There are numerous collaborations for the creation of advertising campaigns: among many with Campari, Piaggio and Caffarel.

Nespolo is present for Expo 2015 in six railway stations between Turin Porta Susa and Rho Fiera Milan. A station redevelopment model where the artist proposes posters, customized totems and window stickers of the Italian province. Also in 2015 in October Nespolo was present at the Tate Modern in London at the debate following the screening of his film “Buongiorno Michelangelo” within the program “Arte Povera was Pop: Artists’ and experimental cinema in Italy 1960s-70s“; in May 2016 at the Guggenheim in Venice for “If Arte Povera Was Pop” and subsequently at the Center Pompidou in Paris at the round table “Arte Povera Hier et Aujourd’hui (9 and 10 June 2016).

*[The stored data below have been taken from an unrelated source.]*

(* ===== verification/VelocitySmootherLaws.v ===== *)
(** * What the velocity smoother promises

    Within the limits of acceleration the output follows the command, and when commands stop
    arriving the robot is brought to a stand in a bounded number of periods, after which nothing
    more is published. *)

From stdpp Require Import base option list numbers strings.
From Stdlib Require Import ZArith Lia SpecFloat String.
From S2P Require Import Prelude Float64 FloatOrder FloatBounds Parameters CollisionZones CollisionSources CollisionMonitor VelocitySmoother.

Module VelocitySmootherLaws.
Import Velocities OdomSmoother VelocitySmoother.

Abbreviation fin64 := (fin 53 1024).
Abbreviation units64 := (sunits 53 1024).

(** ** Arithmetic of one component *)

(** Neither negative nor a NaN below zero. *)
Definition nonneg (x : f64) : Prop := f64_lt x f64_zero = false.

Lemma aux_nonneg m e l : nonneg (binary_round_aux 53 1024 false m e l).
Proof.
  unfold binary_round_aux. destruct (shr_fexp _ _ m e l) as [mrs e1].
  destruct (shr_fexp _ _ _ e1 loc_Exact) as [[m2 r s] e2]. cbn [shr_m].
  destruct m2; try done. by destruct (e2 <=? _).
Qed.

Lemma div_nonneg x y : nonneg x -> f64_lt f64_zero y = true -> nonneg (f64_div x y).
Proof.
  unfold f64_div, f64_prec, f64_emax.
  destruct x as [s|[]| |[] m e], y as [s'|[]| |[] m' e']; try done. intros _ _. cbn [SFdiv].
  destruct (SFdiv_core_binary 53 1024 (Zpos m) e (Zpos m') e') as [[mz ez] lz]. apply aux_nonneg.
Qed.

Lemma positive_nonneg x : positive x = false <-> nonneg (SFopp x).
Proof. by destruct x as [|[]| |[]]. Qed.

(** The bounds of a change are opposite and ordered. *)
Lemma bounds_ordered s : nonneg s -> f64_lt s (SFopp s) = false.
Proof. by destruct s as [|[]| |[]]. Qed.
(* ===== verification/MapLaws.v ===== *)
(** * What survives in the files of a map

    A saved map is read back with the same size, and with each cell as its mode keeps it. *)

From stdpp Require Import base option list numbers strings.
From Stdlib Require Import ZArith Lia SpecFloat Ascii.
From S2P Require Import Prelude Float64 FloatOrder CString Parameters CollisionZones CollisionSources MapIO MapServers.

(** ** What the libraries promise *)

(** Formats that keep every byte of a grey image without transparency. A grey level of [k / 255] is read
    as [k], or as the byte below where the conversion cuts off; a multiple of the 255th part of the largest
    quantum is read exactly. *)
Class MagickLaws `{Magick} : Type := {
  lossless : text -> Prop;
  color_byte : color -> Z;
  lossless_name format : lossless format -> format <> txt "yaml" /\ Forall (fun c => MapIO.is_separator c = false) format;
  decode_encode p format : lossless format -> 0 < columns p -> 0 < rows p ->
    Z.of_nat (length (pixels p)) = rows p -> Forall (fun l => Z.of_nat (length l) = columns p) (pixels p) ->
    matte_type p = false ->
    exists c, encode p format = Returned c /\
      decode c = Returned (mk_raster (columns p) (rows p) (color_byte <$> concat (pixels p)) false []);
  gray_byte k : 0 <= k <= 255 ->
    0 <= color_byte (ColorGray (f64_div (f64_of_Z k) MapIO.f255)) <= k /\
    k - 1 <= color_byte (ColorGray (f64_div (f64_of_Z k) MapIO.f255));
  quantum_byte k : 0 <= k <= 255 -> color_byte (GrayQuantum (k * (MaxRGB / 255))) = k;
  quantum_depth : MaxRGB ∈ [255; 65535; 4294967295] }.
(* ===== verification/ActionTask.v ===== *)
(** * Tasks of an action server

    A node that serves an action runs its callback in the worker of the action server
    ([ActionServer]) and calls the server again and again, while other threads deliver goals and
    requests. [Node] is the state such a callback sees; a call of the server first lets the
    other threads move. The laws at the end say that every callback written with these
    calls is a sequence of steps of the server. *)

From stdpp Require Import base option list numbers relations.
From Stdlib Require Import ZArith Lia.
From S2P Require Import Prelude ActionServer.

(** ** Methods that keep an invariant, however they end *)

Module Methods.

(** [try { c } catch ...]: [h] chooses the handler of an exception, if there is one. *)
Definition catch {S A} (c : ST S A) (h : exn -> option (ST S A)) : ST S A := fun s =>
  match c s with
  | (Throw e, s) => match h e with Some k => k s | None => (Throw e, s) end
  | r => r
  end.

(** Whatever the method does from a state in [P], its result and state are in [Q]. *)
Definition ends {S A} (P : S -> Prop) (c : ST S A) (Q : res A -> S -> Prop) : Prop :=
  forall s, P s -> Q (fst (c s)) (snd (c s)).

Definition keeps {S A} (I : S -> Prop) (c : ST S A) : Prop := ends I c (fun _ => I).

(** It also has no undefined behaviour. *)
Definition sound {S A} (I : S -> Prop) (c : ST S A) : Prop := ends I c (fun r s => r <> UB /\ I s).

Section Rules.
Context {S : Type}.
Implicit Types (P I : S -> Prop).

Lemma ends_weaken {A} P (c : ST S A) (Q Q' : res A -> S -> Prop) :
  ends P c Q -> (forall r s, Q r s -> Q' r s) -> ends P c Q'.
Proof. intros Hc HQ s Hs. apply HQ, Hc, Hs. Qed.

Lemma ends_pre {A} P' P (c : ST S A) (Q : res A -> S -> Prop) :
  ends P' c Q -> (forall s, P s -> P' s) -> ends P c Q.
Proof. intros Hc HP s Hs. apply Hc, HP, Hs. Qed.

(** The rule of sequences: [R] describes the result of the first method. *)
Lemma ends_bind {A B} P (c : ST S A) (k : A -> ST S B) (R : res A -> S -> Prop) (Q : res B -> S -> Prop) :
  ends P c R -> (forall a, ends (R (Ok a)) (k a) Q) ->
  (forall e s, R (Throw e) s -> Q (Throw e) s) -> (forall s, R UB s -> Q UB s) -> ends P (c ≫= k) Q.
Proof.
  intros Hc Hk Hthrow Hub s Hs. specialize (Hc s Hs). unfold mbind, ST_bind.
  destruct (c s) as [[a|e|] s']; cbn in *; [by apply Hk|by apply Hthrow|by apply Hub].
Qed.

Lemma keeps_bind {A B} I (c : ST S A) (k : A -> ST S B) : keeps I c -> (forall a, keeps I (k a)) -> keeps I (c ≫= k).
Proof. intros Hc Hk. eapply ends_bind; [exact Hc|exact Hk|done|done]. Qed.

Lemma sound_bind {A B} I (c : ST S A) (k : A -> ST S B) : sound I c -> (forall a, sound I (k a)) -> sound I (c ≫= k).
Proof.
  intros Hc Hk. eapply ends_bind; [exact Hc| |by intros e s [_ Hs]|by intros s [Hs _]].
  intros a s [_ Hs]. by apply Hk.
Qed.

(** A method that keeps [P] before another one. *)
Lemma ends_after {A B} P (c : ST S A) (k : A -> ST S B) (Q : res B -> S -> Prop) :
  keeps P c -> (forall a, ends P (k a) Q) -> (forall e s, P s -> Q (Throw e) s) -> (forall s, P s -> Q UB s) ->
  ends P (c ≫= k) Q.
Proof. intros Hc Hk Ht Hu. by eapply ends_bind. Qed.

(** A method that establishes [I] before another one. *)
Lemma sound_then {A B} P I (c : ST S A) (k : A -> ST S B) :
  ends P c (fun r s => r <> UB /\ I s) -> (forall a, sound I (k a)) -> ends P (c ≫= k) (fun r s => r <> UB /\ I s).
Proof.
  intros Hc Hk. eapply ends_bind; [exact Hc| |by intros e s [_ Hs]|by intros s [Hs _]].
  intros a s [_ Hs]. by apply Hk.
Qed.

Lemma keeps_ret {A} I (a : A) : keeps I (mret a).
Proof. by intros s Hs. Qed.
Lemma keeps_throw {A} I e : keeps I (throw (A := A) e).
Proof. by intros s Hs. Qed.
Lemma keeps_undefined {A} I : keeps I (undefined (A := A)).
Proof. by intros s Hs. Qed.
Lemma keeps_get I : keeps I get.
Proof. by intros s Hs. Qed.
Lemma keeps_query {A} I (f : S -> res A) : keeps I (query f).
Proof. by intros s Hs. Qed.
Lemma keeps_modify I f : (forall s, I s -> I (f s)) -> keeps I (modify f).
Proof. intros Hf s Hs. by apply Hf. Qed.

Lemma keeps_catch {A} I (c : ST S A) h : keeps I c -> (forall e k, h e = Some k -> keeps I k) -> keeps I (catch c h).
Proof.
  intros Hc Hh s Hs. specialize (Hc s Hs). unfold catch.
  destruct (c s) as [[a|e|] s']; cbn in *; [done| |done].
  destruct (h e) eqn:E; [|done]. by apply (Hh e _ E).
Qed.

Lemma sound_ret {A} I (a : A) : sound I (mret a).
Proof. by intros s Hs. Qed.
Lemma sound_throw {A} I e : sound I (throw (A := A) e).
Proof. by intros s Hs. Qed.
Lemma sound_get I : sound I get.
Proof. by intros s Hs. Qed.
Lemma sound_query {A} I (f : S -> res A) : (forall s, I s -> f s <> UB) -> sound I (query f).
Proof. intros Hf s Hs. split; [by apply Hf|done]. Qed.
Lemma sound_modify I f : (forall s, I s -> I (f s)) -> sound I (modify f).
Proof. intros Hf s Hs. split; [done|]. by apply Hf. Qed.

Lemma sound_catch {A} I (c : ST S A) h : sound I c -> (forall e k, h e = Some k -> sound I k) -> sound I (catch c h).
Proof.
  intros Hc Hh s Hs. destruct (Hc s Hs) as [Hr Hs']. unfold catch.
  destruct (c s) as [[a|e|] s']; cbn in *; [done| |done].
  destruct (h e) eqn:E; [|done]. by apply (Hh e _ E).
Qed.
End Rules.

Create HintDb keeps.
#[export] Hint Resolve keeps_ret keeps_throw keeps_undefined keeps_get keeps_query
  sound_ret sound_throw sound_get : keeps.

(** Decompose a method into its calls. *)
Ltac keep_step :=
  match goal with
  | |- keeps _ (mbind _ _) => apply keeps_bind; [|intros ?]
  | |- sound _ (mbind _ _) => apply sound_bind; [|intros ?]
  | |- keeps _ (match ?x with _ => _ end) => destruct x
  | |- sound _ (match ?x with _ => _ end) => destruct x
  | |- _ => solve [eauto with keeps]
  end.
Ltac keep := repeat keep_step.
End Methods.

Module Task.
Import ActionServer Methods.

(** What other threads do to the server between two calls of the callback. *)
Class Others (W E : Type) : Type := others : E -> server W -> server W * E.

(** A node: its members, the pointer to its action server, the rest of the world, and the messages
    it has published. *)
Record node (W E C M : Type) : Type := mk_node {
  members : C;
  server_of : option (server W);
  outside : E;
  sent : list M }.
Arguments mk_node {W E C M}.
Arguments members {W E C M}.
Arguments server_of {W E C M}.
Arguments outside {W E C M}.
Arguments sent {W E C M}.

Section Calls.
Context {W G R F E C M : Type} `{!GoalHandles W G R F} `{!Others W E}.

In 2016 he joined Luca Desiata’s “Corporate ArtManifesto together with Alexander Ponomarev, Fernando De Filippi and other artists.

With the exhibition dedicated to Ugo Nespolo, entitled The triumph of books, (from 19 April to 25 May 2018) the National Central Library of Florence pays tribute to an artist present in its collections. The exhibition brings together works created in more than forty years of activity that find their right setting in the Institute which, more than any other, testifies to the infinite aspects of the culture of our country.

Ugo Nespolo still lives and works in Turin today.